(** * Telephony WebSocket client (telephony/go/client.go)

    A shallow embedding of the Go client: the call registry
    [calls map[string]*Call], the pending table
    [pending map[string]chan map[string]interface{}], the request counter
    [nextReqID atomic.Uint64], and the operations that read and write them
    ([sendCommand], [readLoop], [handleEvent], [Dial], [Accept], [Hangup],
    [Close], [Connect]).

    - Go values that are shared by reference are kept in explicit stores:
      [*Call] pointers index [callStore], channels index [chanStore].
    - What the environment decides (what the transport returns, which case
      of a [select] fires, what [conn.Close] returns) is an argument of the
      function that consumes it.
    - What leaves the client (frames written, handler callbacks, closing the
      done-signal or the connection) and every write to the registry map is
      appended to [log], in order.
    - The handler is a value: [OnCallIncoming] computes its answer from the
      record it is shown and does not call back into the client.
    - One function of the model runs without interleaving.  The commands are
      also given section by section ([Op]), so that events can fall between
      the sections of a command as they do between goroutines. *)

From Stdlib Require Import Ascii.
From stdpp Require Import gmap strings list fin_maps pretty.

Set Warnings "-register-all".
Open Scope string_scope.
Open Scope list_scope.

(** ** JSON frames: [map[string]interface{}] *)

Inductive JVal :=
| JNull
| JBool (b : bool)
| JNum (n : Z)
| JStr (s : string)
| JArr (l : list JVal)
| JObj (o : gmap string JVal).

Abbreviation Msg := (gmap string JVal).

(** [v, ok := msg[k].(string)] *)
Definition str_field (msg : Msg) (k : string) : option string :=
  match msg !! k with
  | Some (JStr v) => Some v
  | _ => None
  end.

(** [v, _ := msg[k].(string)] *)
Definition str_or_empty (msg : Msg) (k : string) : string :=
  default "" (str_field msg k).

(** [v, ok := msg[k].(string); ok && v != ""] *)
Definition nonempty_field (msg : Msg) (k : string) : option string :=
  match str_field msg k with
  | Some v => if decide (v = "") then None else Some v
  | None => None
  end.

(** [v, _ := msg[k].(map[string]interface{})]; [None] is the nil map. *)
Definition obj_field (msg : Msg) (k : string) : option Msg :=
  match msg !! k with
  | Some (JObj o) => Some o
  | _ => None
  end.

(** [v, _ := msg[k].(bool)] *)
Definition bool_or_false (msg : Msg) (k : string) : bool :=
  match msg !! k with
  | Some (JBool b) => b
  | _ => false
  end.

* * * * * * * * *

** Assignment **
From the material above, return every line that contains "between".

** Solution **
      also given section by section ([Op]), so that events can fall between
      the sections of a command as they do between goroutines. *)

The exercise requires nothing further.